WHAT YOU HAVE TO DO:
From the material below, give the number of lines that hold the string "then" and nothing further.

+ + + + + + +

(* ===== verification/CLayout.v ===== *)
(** Layout of C records (x86-64 System V): the size, the alignment and the bit
    position of every member of a struct or union, bit-fields included.  Vmlinux
    instantiates it with the kernel types of drop/common/bpf/vmlinux.h. *)
From stdpp Require Import base strings list.
From Stdlib Require Import ZArith Lia.
From S2P Require Import Prelude.

(** * Types *)

(** A scalar has a size and an alignment in bytes.  A member has a name (empty for
    an anonymous one), a type, and a width when it is a bit-field.  A record may have
    the attribute [packed]; vmlinux.h has no [aligned] one. *)
Inductive ctype :=
  | CPrim (size align : Z)
  | CArr (t : ctype) (n : Z)
  | CRec (is_union packed : bool) (fs : list (string * ctype * option Z)).

Definition c_char : ctype := CPrim 1 1.
Definition c_short : ctype := CPrim 2 2.
Definition c_int : ctype := CPrim 4 4.
Definition c_long : ctype := CPrim 8 8.
Definition c_int128 : ctype := CPrim 16 16.
Definition c_ptr : ctype := CPrim 8 8.

Definition struct_ (fs : list (string * ctype * option Z)) : ctype := CRec false false fs.
Definition union_ (fs : list (string * ctype * option Z)) : ctype := CRec true false fs.
(** A plain member, a bit-field. *)
Definition fld (n : string) (t : ctype) : string * ctype * option Z := (n, t, None).
Definition bitfld (n : string) (t : ctype) (w : Z) : string * ctype * option Z := (n, t, Some w).

(** * The algorithm *)

Definition round_up (x a : Z) : Z := (x + a - 1) / a * a.

(** A member once its type has been laid out. *)
Record member := mkMember {
  mb_name : string;
  mb_size : Z;
  mb_align : Z;
  mb_bits : option Z;
}.

(** Where a member starts when [cur] bits are used. *)
Definition member_pos (packed : bool) (cur : Z) (x : member) : Z :=
  match mb_bits x with
  | None => round_up cur (8 * mb_align x)
  | Some w =>
      let unit := 8 * mb_size x in
      if bool_decide (w = 0) then round_up cur unit
      else if packed then cur
      else if bool_decide (unit < cur mod unit + w) then round_up cur unit else cur
  end.
Definition member_width (x : member) : Z :=
  match mb_bits x with Some w => w | None => 8 * mb_size x end.
(* ===== verification/Vmlinux.v ===== *)
(** The kernel types drop/common/bpf/vmlinux.h declares for the probe: the
    scheduler tracepoints, the types a sched_switch handler can reach by value from
    its task, run queue and memory descriptor, the perf and BPF objects, and the
    enumerations of the BPF interface.  One definition per declaration, members in
    the order of the header; a pointer or a function type is [c_ptr].  The offsets
    are those of the header: its attribute [preserve_access_index] (vmlinux.h:5) has
    libbpf replace them by those of the running kernel when it loads the probe, which
    MapBytes accounts for. *)
From stdpp Require Import base strings list.
From Stdlib Require Import ZArith.
From S2P Require Import Prelude CLayout.

Local Open Scope string_scope.
Local Open Scope Z_scope.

+ + + + + + +

WORKED SOLUTION:
3